[Saved data entries]
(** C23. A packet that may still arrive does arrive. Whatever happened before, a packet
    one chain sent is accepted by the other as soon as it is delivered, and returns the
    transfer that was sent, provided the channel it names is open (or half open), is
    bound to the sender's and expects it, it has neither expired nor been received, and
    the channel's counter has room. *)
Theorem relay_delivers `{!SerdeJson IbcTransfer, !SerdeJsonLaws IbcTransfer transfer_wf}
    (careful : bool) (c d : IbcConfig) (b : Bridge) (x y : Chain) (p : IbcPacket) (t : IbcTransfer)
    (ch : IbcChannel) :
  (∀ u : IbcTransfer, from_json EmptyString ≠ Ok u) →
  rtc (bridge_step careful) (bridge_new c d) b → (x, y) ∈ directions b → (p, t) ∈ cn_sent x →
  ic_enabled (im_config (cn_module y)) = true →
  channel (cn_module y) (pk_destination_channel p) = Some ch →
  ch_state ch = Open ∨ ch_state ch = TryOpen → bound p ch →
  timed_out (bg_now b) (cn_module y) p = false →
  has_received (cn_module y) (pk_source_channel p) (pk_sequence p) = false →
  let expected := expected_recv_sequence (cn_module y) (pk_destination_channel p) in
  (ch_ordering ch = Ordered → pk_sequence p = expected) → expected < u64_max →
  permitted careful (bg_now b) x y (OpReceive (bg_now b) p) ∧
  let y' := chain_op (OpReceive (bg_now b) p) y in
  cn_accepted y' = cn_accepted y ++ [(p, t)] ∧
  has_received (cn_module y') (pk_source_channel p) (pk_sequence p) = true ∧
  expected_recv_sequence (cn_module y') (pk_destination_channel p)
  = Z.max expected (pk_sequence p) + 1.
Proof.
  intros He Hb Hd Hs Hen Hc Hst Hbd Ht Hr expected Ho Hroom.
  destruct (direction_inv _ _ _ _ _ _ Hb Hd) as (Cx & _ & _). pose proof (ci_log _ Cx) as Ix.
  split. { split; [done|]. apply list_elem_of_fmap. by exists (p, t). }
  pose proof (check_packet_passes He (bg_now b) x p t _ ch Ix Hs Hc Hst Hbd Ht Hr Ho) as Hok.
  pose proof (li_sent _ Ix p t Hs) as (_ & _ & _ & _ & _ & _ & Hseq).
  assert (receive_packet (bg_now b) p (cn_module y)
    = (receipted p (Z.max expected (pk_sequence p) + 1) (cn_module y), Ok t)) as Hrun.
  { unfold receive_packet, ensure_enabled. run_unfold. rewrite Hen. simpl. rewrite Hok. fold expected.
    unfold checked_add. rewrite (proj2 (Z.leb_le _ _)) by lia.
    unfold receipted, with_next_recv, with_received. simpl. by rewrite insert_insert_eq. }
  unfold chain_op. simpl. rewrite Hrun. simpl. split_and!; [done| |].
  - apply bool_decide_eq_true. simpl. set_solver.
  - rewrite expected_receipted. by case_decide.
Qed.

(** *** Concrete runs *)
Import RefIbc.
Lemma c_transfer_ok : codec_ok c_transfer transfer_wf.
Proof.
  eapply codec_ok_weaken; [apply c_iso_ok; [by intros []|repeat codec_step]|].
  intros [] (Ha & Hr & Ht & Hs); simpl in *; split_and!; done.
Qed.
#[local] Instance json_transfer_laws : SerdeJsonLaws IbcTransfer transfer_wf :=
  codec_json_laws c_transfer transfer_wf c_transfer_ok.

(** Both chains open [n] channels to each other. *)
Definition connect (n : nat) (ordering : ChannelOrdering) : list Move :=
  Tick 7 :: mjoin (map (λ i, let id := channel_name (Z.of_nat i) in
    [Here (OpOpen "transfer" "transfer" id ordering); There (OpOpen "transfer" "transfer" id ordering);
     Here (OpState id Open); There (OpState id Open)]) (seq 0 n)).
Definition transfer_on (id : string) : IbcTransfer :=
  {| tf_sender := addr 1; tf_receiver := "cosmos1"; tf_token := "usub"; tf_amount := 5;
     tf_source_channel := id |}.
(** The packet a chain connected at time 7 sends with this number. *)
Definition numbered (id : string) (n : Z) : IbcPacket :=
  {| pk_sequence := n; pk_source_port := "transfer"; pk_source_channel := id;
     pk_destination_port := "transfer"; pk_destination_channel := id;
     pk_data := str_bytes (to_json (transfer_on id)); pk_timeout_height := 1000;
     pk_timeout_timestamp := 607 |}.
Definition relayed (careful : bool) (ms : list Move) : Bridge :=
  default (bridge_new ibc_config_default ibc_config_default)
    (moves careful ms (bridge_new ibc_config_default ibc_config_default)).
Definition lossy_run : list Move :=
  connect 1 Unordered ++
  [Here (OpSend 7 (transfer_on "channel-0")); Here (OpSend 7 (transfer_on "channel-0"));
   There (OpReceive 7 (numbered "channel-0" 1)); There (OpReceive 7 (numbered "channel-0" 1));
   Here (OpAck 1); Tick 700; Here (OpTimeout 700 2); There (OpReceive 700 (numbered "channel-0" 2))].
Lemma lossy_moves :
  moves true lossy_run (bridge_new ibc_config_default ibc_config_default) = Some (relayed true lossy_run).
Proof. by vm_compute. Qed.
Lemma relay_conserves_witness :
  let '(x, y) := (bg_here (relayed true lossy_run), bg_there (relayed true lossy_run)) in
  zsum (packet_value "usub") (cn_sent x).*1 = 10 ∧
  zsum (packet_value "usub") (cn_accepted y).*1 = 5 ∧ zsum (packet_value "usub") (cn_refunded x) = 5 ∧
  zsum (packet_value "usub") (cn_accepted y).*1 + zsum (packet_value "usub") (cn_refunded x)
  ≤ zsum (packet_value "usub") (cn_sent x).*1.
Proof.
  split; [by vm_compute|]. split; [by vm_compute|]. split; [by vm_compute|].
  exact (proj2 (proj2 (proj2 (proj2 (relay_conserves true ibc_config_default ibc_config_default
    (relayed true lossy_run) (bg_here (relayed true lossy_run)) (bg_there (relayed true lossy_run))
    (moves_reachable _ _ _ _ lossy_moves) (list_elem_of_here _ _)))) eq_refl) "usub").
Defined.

...

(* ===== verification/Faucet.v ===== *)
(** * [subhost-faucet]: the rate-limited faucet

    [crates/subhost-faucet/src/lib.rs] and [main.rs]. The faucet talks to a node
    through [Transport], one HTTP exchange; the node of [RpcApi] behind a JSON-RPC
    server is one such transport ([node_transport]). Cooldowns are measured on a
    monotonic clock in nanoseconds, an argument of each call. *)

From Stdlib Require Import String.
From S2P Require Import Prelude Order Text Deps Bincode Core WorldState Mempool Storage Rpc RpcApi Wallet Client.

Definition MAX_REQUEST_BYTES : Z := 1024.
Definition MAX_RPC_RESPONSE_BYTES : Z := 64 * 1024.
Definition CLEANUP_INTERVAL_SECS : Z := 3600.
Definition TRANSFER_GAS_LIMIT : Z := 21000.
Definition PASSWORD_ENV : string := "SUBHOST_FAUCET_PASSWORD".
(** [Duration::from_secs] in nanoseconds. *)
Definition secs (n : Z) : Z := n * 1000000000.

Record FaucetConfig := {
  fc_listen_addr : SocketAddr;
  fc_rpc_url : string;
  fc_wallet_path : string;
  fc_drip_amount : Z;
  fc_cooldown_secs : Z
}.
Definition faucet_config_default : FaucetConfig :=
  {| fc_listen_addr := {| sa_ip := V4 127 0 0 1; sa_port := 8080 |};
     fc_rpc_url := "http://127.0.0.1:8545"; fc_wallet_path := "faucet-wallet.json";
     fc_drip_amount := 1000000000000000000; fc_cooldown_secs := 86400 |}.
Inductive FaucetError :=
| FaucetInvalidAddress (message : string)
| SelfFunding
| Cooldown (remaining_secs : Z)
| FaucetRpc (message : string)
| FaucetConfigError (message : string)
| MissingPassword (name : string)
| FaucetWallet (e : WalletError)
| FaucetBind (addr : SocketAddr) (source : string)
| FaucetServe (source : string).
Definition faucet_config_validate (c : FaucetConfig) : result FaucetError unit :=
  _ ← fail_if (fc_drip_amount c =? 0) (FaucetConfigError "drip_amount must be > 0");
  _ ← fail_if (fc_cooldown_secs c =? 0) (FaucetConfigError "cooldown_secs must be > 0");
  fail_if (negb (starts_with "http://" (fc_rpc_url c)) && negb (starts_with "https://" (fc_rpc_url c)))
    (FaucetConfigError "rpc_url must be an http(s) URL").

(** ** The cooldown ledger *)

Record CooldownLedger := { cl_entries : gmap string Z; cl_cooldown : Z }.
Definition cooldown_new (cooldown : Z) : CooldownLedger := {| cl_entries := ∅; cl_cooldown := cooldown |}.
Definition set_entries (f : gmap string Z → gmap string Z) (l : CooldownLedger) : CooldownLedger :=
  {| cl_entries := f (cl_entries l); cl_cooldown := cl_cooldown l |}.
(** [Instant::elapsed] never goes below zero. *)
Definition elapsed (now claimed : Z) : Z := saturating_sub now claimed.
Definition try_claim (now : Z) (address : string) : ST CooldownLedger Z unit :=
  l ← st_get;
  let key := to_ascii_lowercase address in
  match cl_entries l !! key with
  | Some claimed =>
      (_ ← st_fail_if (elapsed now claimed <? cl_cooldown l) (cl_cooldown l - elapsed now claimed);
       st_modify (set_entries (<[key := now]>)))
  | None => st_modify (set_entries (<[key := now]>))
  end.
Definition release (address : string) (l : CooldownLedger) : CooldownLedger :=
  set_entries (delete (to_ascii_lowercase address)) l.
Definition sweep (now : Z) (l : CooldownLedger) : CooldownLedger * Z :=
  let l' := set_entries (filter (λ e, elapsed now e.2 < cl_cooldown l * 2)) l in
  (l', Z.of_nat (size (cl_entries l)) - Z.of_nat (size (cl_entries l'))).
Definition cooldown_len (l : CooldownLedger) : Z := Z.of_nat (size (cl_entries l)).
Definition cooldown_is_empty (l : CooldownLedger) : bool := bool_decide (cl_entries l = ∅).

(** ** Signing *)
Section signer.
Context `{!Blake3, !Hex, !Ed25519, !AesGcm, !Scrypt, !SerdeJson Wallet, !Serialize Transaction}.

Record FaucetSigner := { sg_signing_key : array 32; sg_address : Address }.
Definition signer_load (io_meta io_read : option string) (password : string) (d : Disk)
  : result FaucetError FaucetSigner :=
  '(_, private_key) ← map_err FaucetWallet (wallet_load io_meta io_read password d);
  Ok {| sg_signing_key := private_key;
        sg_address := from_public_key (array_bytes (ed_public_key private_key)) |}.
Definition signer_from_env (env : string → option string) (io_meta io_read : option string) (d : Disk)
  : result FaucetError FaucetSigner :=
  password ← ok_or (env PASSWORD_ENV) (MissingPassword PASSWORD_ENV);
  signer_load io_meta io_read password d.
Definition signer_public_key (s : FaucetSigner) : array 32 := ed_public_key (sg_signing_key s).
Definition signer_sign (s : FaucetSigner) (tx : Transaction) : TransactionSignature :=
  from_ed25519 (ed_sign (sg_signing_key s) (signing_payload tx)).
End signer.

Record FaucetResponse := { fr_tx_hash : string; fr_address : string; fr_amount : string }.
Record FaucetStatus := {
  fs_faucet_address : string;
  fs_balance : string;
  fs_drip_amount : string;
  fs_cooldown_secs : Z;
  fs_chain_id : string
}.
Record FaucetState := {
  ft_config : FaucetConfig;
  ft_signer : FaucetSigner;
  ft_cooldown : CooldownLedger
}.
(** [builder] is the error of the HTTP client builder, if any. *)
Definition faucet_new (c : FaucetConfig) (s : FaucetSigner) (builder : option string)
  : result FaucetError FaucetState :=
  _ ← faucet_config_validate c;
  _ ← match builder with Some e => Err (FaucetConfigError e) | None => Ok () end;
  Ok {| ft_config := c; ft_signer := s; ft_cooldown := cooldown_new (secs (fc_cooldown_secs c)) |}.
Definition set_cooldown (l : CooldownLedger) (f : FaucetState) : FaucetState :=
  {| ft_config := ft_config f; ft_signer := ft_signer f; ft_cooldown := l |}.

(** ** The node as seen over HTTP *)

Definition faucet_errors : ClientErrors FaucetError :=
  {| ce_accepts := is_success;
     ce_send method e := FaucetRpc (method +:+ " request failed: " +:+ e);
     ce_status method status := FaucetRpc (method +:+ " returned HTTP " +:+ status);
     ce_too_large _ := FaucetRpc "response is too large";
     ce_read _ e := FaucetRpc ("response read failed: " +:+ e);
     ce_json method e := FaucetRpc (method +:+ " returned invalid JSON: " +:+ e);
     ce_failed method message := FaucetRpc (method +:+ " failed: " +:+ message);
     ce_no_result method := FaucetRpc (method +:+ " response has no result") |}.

**WORK ITEM:** In the records above, the line with "Definition CLEANUP_INTERVAL_SECS : Z := 3600." marks the start and the line with "fail_if (fc_drip_amount c" marks the end; copy that stretch exactly, both lines included, and nothing else.

**REPLY TO THE EXERCISE:**
Definition CLEANUP_INTERVAL_SECS : Z := 3600.
Definition TRANSFER_GAS_LIMIT : Z := 21000.
Definition PASSWORD_ENV : string := "SUBHOST_FAUCET_PASSWORD".
(** [Duration::from_secs] in nanoseconds. *)
Definition secs (n : Z) : Z := n * 1000000000.

Record FaucetConfig := {
  fc_listen_addr : SocketAddr;
  fc_rpc_url : string;
  fc_wallet_path : string;
  fc_drip_amount : Z;
  fc_cooldown_secs : Z
}.
Definition faucet_config_default : FaucetConfig :=
  {| fc_listen_addr := {| sa_ip := V4 127 0 0 1; sa_port := 8080 |};
     fc_rpc_url := "http://127.0.0.1:8545"; fc_wallet_path := "faucet-wallet.json";
     fc_drip_amount := 1000000000000000000; fc_cooldown_secs := 86400 |}.
Inductive FaucetError :=
| FaucetInvalidAddress (message : string)
| SelfFunding
| Cooldown (remaining_secs : Z)
| FaucetRpc (message : string)
| FaucetConfigError (message : string)
| MissingPassword (name : string)
| FaucetWallet (e : WalletError)
| FaucetBind (addr : SocketAddr) (source : string)
| FaucetServe (source : string).
Definition faucet_config_validate (c : FaucetConfig) : result FaucetError unit :=
  _ ← fail_if (fc_drip_amount c =? 0) (FaucetConfigError "drip_amount must be > 0");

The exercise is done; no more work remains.